A large study published in the “JOSC” examined the impact of two years of classic strength training on change-of-direction tests in young international-level soccer players and found very significant improvements in muscle strength, which translated well to improvements in the specific tests.9

However, the researchers noted that two years of strength training with soccer players would likely improve any athletic ability that uses the leg muscles, regardless of agility. This shows how powerful classic strength training is for athletes, but it also diminishes its specific importance for developing agility.

Now professional Yuval Ashkenazi in his early days with Red Fox building the fundamental strength which will later be used as a weapon

This is not to diminish the importance of plyometric training, of course, which has been researched for nearly 100 years as effective in the art of improving muscular performance. However, since we are focusing on agility, we will concentrate on this component alone.

What about sprint training, as discussed at the beginning of the article? Does it directly help in developing agility? Thirty-six males were examined under a 6-week speed training regimen, which led to significant improvements in their straight-line speed. After cross-referencing with agility test results, to try to find a connection between the increase in speed and improvement in agility times, the researchers could not reach a definitive conclusion that speed equals agility.

The weak correlation between 10-meter sprint times on the left (a clear measure of explosive power) and agility test results on the right in various studies.
data from –https://doi.org/10.1260/1747-9541.10.1.1

Therefore, as mentioned, the improvement in speed for us only serves as a foundation for the real work that will become clearer later. These studies should not be used as an excuse to avoid working on certain qualities, but rather to try to understand the full picture.

Success in the “agility component” is so poorly understood that a large study even concluded that decision-making time on the field (something unrelated to muscular ability) is the main component of the package, more so than the subsequent action .5

This suggests the dominant cognitive ability in agility, as a rugby study concluded that training “response to an attacker” through video clips improved decision-making time from 340 milliseconds to 240 milliseconds6, a very significant improvement . We will expand on the cognitive component in agility training later.

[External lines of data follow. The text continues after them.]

(** X16. After a rename to a different path no entry carries the old path;
    the index stays a map with the same keys in the same order, and buckets
    keep their sizes, so none becomes empty.  When the new path had no entry
    before, no bucket gets two entries with the same triple.  Renaming a
    path that has no entry changes nothing. *)
Theorem renameInIndex_moves_entries (index : Index) (file : TFile) (oldPath : string) :
  JsMap.wf index ->
  let index' := renameInIndex file oldPath index in
  (path file <> oldPath -> pathAbsent oldPath index')
  /\ JsMap.wf index'
  /\ JsMap.keys index' = JsMap.keys index
  /\ (forall key, List.length (bucketOf key index') = List.length (bucketOf key index))
  /\ (bucketsNonEmpty index -> bucketsNonEmpty index')
  /\ (pathAbsent (path file) index -> bucketsUnique index -> bucketsUnique index')
  /\ (pathAbsent oldPath index -> index' = index).
Proof.
  intros Hwf index'. unfold index'. rewrite renameInIndex_as_list by assumption.
  split; [| split; [| split; [| split; [| split; [| split]]]]].
  - intros Hne k b e Hin He. apply renamed_In in Hin. destruct Hin as [b0 [_ ->]].
    apply in_map_iff in He. destruct He as [e0 [<- _]].
    rewrite renameEntry_path.
    destruct (String.eqb_spec (notePath e0) oldPath); congruence.
  - unfold JsMap.wf. rewrite renamed_keys. assumption.
  - apply renamed_keys.
  - intros key. unfold bucketOf. clear Hwf index'.
    induction index as [|[k b] index IH]; simpl; [reflexivity |].
    destruct (String.eqb k key); [apply length_map | assumption].
  - intros Hn k b Hin. apply renamed_In in Hin. destruct Hin as [b0 [Hin0 ->]].
    intros Hnil. apply map_eq_nil in Hnil. subst b0. eapply Hn; eauto.
  - intros Ha Hu k b Hin. apply renamed_In in Hin. destruct Hin as [b0 [Hin0 ->]].
    apply renamed_bucket_unique; [| eapply Hu; eassumption].
    intros e He. eapply Ha; eassumption.
  - apply renamed_absent.
Qed.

Another large study that also sought a correlation between fitness components and agility found the “secret” in the cognitive component rather than in the muscular components .10

Therefore, unfortunately, evidence of the link between fitness components and the development of agility is very rare, and we will need to focus on the cognitive component along with other factors to fully understand agility.

So, “agility as a mystical art” is perhaps an understatement. The practical mind might ask, “So what’s the bottom line, what’s the best?” but that’s not the right question to ask, as the question itself undermines the complexity of the solution – similar to asking “what’s the best soccer technique training,” which indirectly underestimates the broad world of soccer.

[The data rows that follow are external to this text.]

(** * RPN_Calc/main.py: a bounded stack on a NumPy array and an RPN evaluator

    Shallow embedding of [MyStack] and [RpnCalculator] and the properties of
    the specification that were checked against them.

    Modelling conventions.
    - A Python [str] is a [string] of 8-bit code points (the Latin-1 part of
      Unicode); the built-ins [str.split], [int] and [str] are written out for
      that alphabet.
    - A Python exception is a value of [exn]; a computation that may raise
      returns a [result].
    - A [MyStack] object is mutable: its methods are state transformers that
      always hand back the object, also when they raise.
    - The NumPy array [np.zeros([capacity], dtype=int)] is a [list Z] whose
      elements lie in the signed 64-bit range; arithmetic on the [np.int64]
      scalars read back from it wraps around (NumPy only warns).
    - CPython bounds the depth of recursion; [mult] takes the number of
      levels still available and raises [RecursionError] when they run out.
      A call of [mult] takes one level and the comparisons in its body one
      more (where CPython runs a comparison of two [int] in specialised
      form, that level is not taken; the model always takes it).
    - [dtype=int] is taken to be [int64], as it is on 64-bit Linux and macOS
      and everywhere from NumPy 2 on.
    - The bound that CPython 3.11 and later put on the number of digits that
      [int] and [str] convert (4300 unless reconfigured) is left out. *)

From Stdlib Require Import ZArith String Ascii List Lia Bool.
From Stdlib Require Import Decimal DecimalString DecimalZ DecimalPos.
From stdpp Require Import base tactics option list strings.

Local Open Scope Z_scope.

(** ** Exceptions and results *)

Inductive exn : Type :=
| ValueError (msg : string)
| IndexError (msg : string)
| OverflowError
| RecursionError.

Inductive result (A : Type) : Type :=
| Ok (a : A)
| Raise (e : exn).
Arguments Ok {A} a.
Arguments Raise {A} e.

Definition result_bind {A B} (r : result A) (k : A -> result B) : result B :=
  match r with
  | Ok a => k a
  | Raise e => Raise e
  end.

(** ** Python built-ins on strings *)

Module Py.

(** [str(n)] for an [int]: decimal digits, a leading minus sign when negative. *)
Definition str (n : Z) : string := NilZero.string_of_int (Z.to_int n).

Definition is_digit (c : ascii) : bool :=
  let n := Z.of_nat (nat_of_ascii c) in (48 <=? n) && (n <=? 57).

Definition digit_value (c : ascii) : Z := Z.of_nat (nat_of_ascii c) - 48.

(** [str.isspace] on one code point below 256: TAB LF VT FF CR, the four
    separators FS GS RS US, SPACE, NEL and NBSP. *)
Definition is_space (c : ascii) : bool :=
  let n := Z.of_nat (nat_of_ascii c) in
  ((9 <=? n) && (n <=? 13)) || ((28 <=? n) && (n <=? 32))
  || (n =? 133) || (n =? 160).

(** The digits of an [int] literal after its first digit: digits, each
    optionally preceded by a single underscore. *)
Fixpoint int_digits (acc : Z) (s : string) : option Z :=
  match s with
  | EmptyString => Some acc
  | String c s' =>
      if is_digit c then int_digits (10 * acc + digit_value c) s'
      else if Ascii.eqb c "_" then
        match s' with
        | String d s'' =>
            if is_digit d then int_digits (10 * acc + digit_value d) s''
            else None
        | EmptyString => None
        end
      else None
  end.

Definition int_unsigned (s : string) : option Z :=
  match s with
  | String c s' => if is_digit c then int_digits (digit_value c) s' else None
  | EmptyString => None
  end.

(** The white space that [int] ignores around a literal: the characters of
    [is_space] except the separators FS GS RS US. *)
Definition is_int_space (c : ascii) : bool :=
  let n := Z.of_nat (nat_of_ascii c) in
  ((9 <=? n) && (n <=? 13)) || (n =? 32) || (n =? 133) || (n =? 160).

Fixpoint lstrip (s : string) : string :=
  match s with
  | String c s' => if is_int_space c then lstrip s' else s
  | EmptyString => EmptyString
  end.

Fixpoint rstrip (s : string) : string :=
  match s with
  | String c s' =>
      let r := rstrip s' in
      if is_int_space c && String.eqb r "" then EmptyString else String c r
  | EmptyString => EmptyString
  end.

(** An [int] literal: an optional sign and the digits. *)
Definition int_literal (s : string) : option Z :=
  match s with
  | String c s' =>
      if Ascii.eqb c "-" then Z.opp <$> int_unsigned s'
      else if Ascii.eqb c "+" then int_unsigned s'
      else int_unsigned s
  | EmptyString => None
  end.

(** [int(s)]: the literal left when the surrounding white space is taken
    off; [None] stands for [ValueError]. *)
Definition int (s : string) : option Z := int_literal (rstrip (lstrip s)).

(** [s.split()]: the maximal runs of non-space characters, in order.
    [tok] is the run being read. *)
Fixpoint split_from (tok : string) (s : string) : list string :=
  match s with
  | EmptyString => if String.eqb tok "" then [] else [tok]
  | String c s' =>
      if is_space c
      then (if String.eqb tok "" then split_from "" s'
            else tok :: split_from "" s')
      else split_from (tok +:+ String c "") s'
  end.

Definition split (s : string) : list string := split_from "" s.

End Py.

(** ** NumPy: [int64] scalars and one-dimensional [int64] arrays *)

Module Np.

Definition int64_min : Z := - 2 ^ 63.
Definition int64_max : Z := 2 ^ 63 - 1.

Definition in_int64 (v : Z) : bool := (int64_min <=? v) && (v <=? int64_max).

(** Two's-complement reduction to 64 bits. *)
Definition wrap64 (v : Z) : Z := (v + 2 ^ 63) mod 2 ^ 64 - 2 ^ 63.

(** Scalar arithmetic on [np.int64]: overflow and division by zero only
    emit a [RuntimeWarning]; the result wraps, and [x // 0] is [0]. *)
Definition add (x y : Z) : Z := wrap64 (x + y).
Definition sub (x y : Z) : Z := wrap64 (x - y).
Definition absolute (x : Z) : Z := wrap64 (Z.abs x).
Definition floor_divide (x y : Z) : Z :=
  if y =? 0 then 0 else wrap64 (x / y).

(** [np.zeros([n], dtype=int)]. *)
Definition zeros (n : Z) : result (list Z) :=
  if n <? 0 then Raise (ValueError "negative dimensions are not allowed")
  else Ok (replicate (Z.to_nat n) 0).

(** Position addressed by index [i] in an array of length [n]: negative
    indices count from the end. *)
Definition position (n i : Z) : option nat :=
  if (0 <=? i) && (i <? n) then Some (Z.to_nat i)
  else if (- n <=? i) && (i <? 0) then Some (Z.to_nat (n + i))
  else None.

Definition out_of_bounds : exn := IndexError "index is out of bounds for axis 0".

(** [a[i]] *)
Definition getitem (a : list Z) (i : Z) : result Z :=
  match position (Z.of_nat (length a)) i with
  | Some k =>
      match a !! k with
      | Some v => Ok v
      | None => Raise out_of_bounds
      end
  | None => Raise out_of_bounds
  end.

(** [a[i] = v]: a value that does not fit the element type is refused. *)
Definition setitem (a : list Z) (i : Z) (v : Z) : result (list Z) :=
  match position (Z.of_nat (length a)) i with
  | Some k => if in_int64 v then Ok (<[k := v]> a) else Raise OverflowError
  | None => Raise out_of_bounds
  end.

End Np.

(** ** The number types [mult] is called with *)

Class Number : Type := {
  num_add : Z -> Z -> Z;
  num_sub : Z -> Z -> Z;
  num_abs : Z -> Z
}.

(** Python's unbounded [int]. *)
Definition py_int : Number :=
  {| num_add := Z.add; num_sub := Z.sub; num_abs := Z.abs |}.

(** [np.int64], as popped from the stack. *)
Definition np_int64 : Number :=
  {| num_add := Np.add; num_sub := Np.sub; num_abs := Np.absolute |}.

(** ** class MyStack *)

Module MyStack.

Definition MAX_CAPACITY : Z := 100000.
Definition DEFAULT_CAPACITY : Z := 10.

Record t : Type := mk {
  capacity : Z;
  default_item : Z;
  stack : list Z;
  top_of_stack : Z
}.

(** A method: it receives the object and returns its outcome together with
    the object as the call left it. *)
Definition M (A : Type) : Type := t -> result A * t.

Definition ret {A} (a : A) : M A := fun self => (Ok a, self).
Definition raise {A} (e : exn) : M A := fun self => (Raise e, self).
Definition bind {A B} (m : M A) (k : A -> M B) : M B :=
  fun self =>
    match m self with
    | (Ok a, self') => k a self'
    | (Raise e, self') => (Raise e, self')
    end.
Definition lift {A} (r : result A) : M A := fun self => (r, self).

Notation "x <- c1 ;; c2" := (bind c1 (fun x => c2))
  (at level 100, c1 at next level, right associativity).
Notation "c1 ;;; c2" := (bind c1 (fun _ => c2))
  (at level 100, right associativity).

Definition InvalidCapacity (capacity : Z) : exn :=
  ValueError ("Capacity " +:+ Py.str capacity +:+ " is invalid").
Definition StackOverflow : exn := IndexError "Push failed - capacity reached".
Definition StackUnderflow : exn := IndexError "Pop failed - stack is empty".

Definition validate_capacity (capacity : Z) : bool :=
  (0 <=? capacity) && (capacity <=? MAX_CAPACITY).

Definition is_empty (self : t) : bool := top_of_stack self =? 0.
Definition is_full (self : t) : bool := top_of_stack self =? capacity self.
Definition get_capacity (self : t) : Z := capacity self.

Definition clear : M unit := fun self =>
  match Np.zeros (capacity self) with
  | Raise e => (Raise e, self)
  | Ok a =>
      (Ok tt, {| capacity := capacity self; default_item := default_item self;
                 stack := a; top_of_stack := 0 |})
  end.

(** [MyStack(default_item, capacity)]: the new object, or the exception.
    Until [clear] has run, the object has no [stack] and no [top_of_stack]:
    the two fields hold values that no stack in use has, and [clear]
    replaces both. *)
Definition __init__ (default_item capacity : Z) : result t :=
  if negb (validate_capacity capacity) then Raise (InvalidCapacity capacity)
  else
    let self := {| capacity := capacity; default_item := default_item;
                   stack := []; top_of_stack := -1 |} in
    match clear self with
    | (Ok _, self') => Ok self'
    | (Raise e, _) => Raise e
    end.

Definition push (item_to_push : Z) : M unit := fun self =>
  if is_full self then (Raise StackOverflow, self)
  else
    match Np.setitem (stack self) (top_of_stack self) item_to_push with
    | Raise e => (Raise e, self)
    | Ok a =>
        (Ok tt, {| capacity := capacity self; default_item := default_item self;
                   stack := a; top_of_stack := top_of_stack self + 1 |})
    end.

Definition pop : M Z := fun self =>
  if is_empty self then (Raise StackUnderflow, self)
  else
    let self' := {| capacity := capacity self;
                    default_item := default_item self;
                    stack := stack self;
                    top_of_stack := top_of_stack self - 1 |} in
    (Np.getitem (stack self') (top_of_stack self'), self').

End MyStack.

(** ** class RpnCalculator *)

Module RpnCalculator.
Import MyStack.

Definition ADDITION : string := "+".
Definition SUBTRACTION : string := "-".
Definition MULTIPLICATION : string := "*".
Definition FLOOR : string := "//".

Definition UnknownOperator : exn := ValueError "Unknown operator".
Definition MalformedExpression : exn := IndexError "Not enough operator".

(** [mult(x, y)] with [depth] levels of recursion left. The call takes one
    level, and the comparisons at the head of its body enter one more. *)
Fixpoint mult `{Number} (depth : nat) (x y : Z) : result Z :=
  match depth with
  | O => Raise RecursionError
  | S depth' =>
      if Nat.eqb depth' 0 then Raise RecursionError
      else if (y =? 0) || (x =? 0) then Ok 0
      else if (x <? 0) && (y <? 0) then
        let absolute_x := num_abs x in
        let absolute_y := num_abs x in
        result_bind (mult depth' absolute_y (num_sub absolute_x 1))
          (fun r => Ok (num_add absolute_y r))
      else if (y <? 0) && (x >? 0) then
        result_bind (mult depth' y (num_sub x 1))
          (fun r => Ok (num_add y r))
      else
        result_bind (mult depth' x (num_sub y 1))
          (fun r => Ok (num_add x r))
  end.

It is my belief that by staying engaged in ongoing discussion, we can avoid potentially erroneous assumptions and find our personal style, connecting our worldview with athletic performance in a harmonious rather than existentially and depressingly manner. However, we will indeed discuss the practicalities of the matter later on, which will satisfy the thirst for practical science.

We must think that the essence of nature is in its composition and wholeness as one, and not in its parts which can never exist separately from the entity to which they belong.

Aristotle

Enter – Agility Endurance

Here too, following the balance paragraph from the previous chapter, I wanted to use an interesting endurance study to derive a theory (which, in my humble opinion, is the correct way for a coach to work with scientific data) and introduce a new term in the field of capability development.

I will try to establish a cognitive-endurance connection through tactical training of security forces worldwide, which, like ball games, require both coarse chemical ability and mental/cognitive ability to perform surgical actions under harsh conditions.

A study by the U.S. Air Force showed significant improvements in endurance, memory, visual distinction, reaction time, and selective hearing ability through the installation of agility training instead of traditional military physical training4, which includes running and bodyweight exercises. This indicates the strong connection of agility training to brain processing mechanisms.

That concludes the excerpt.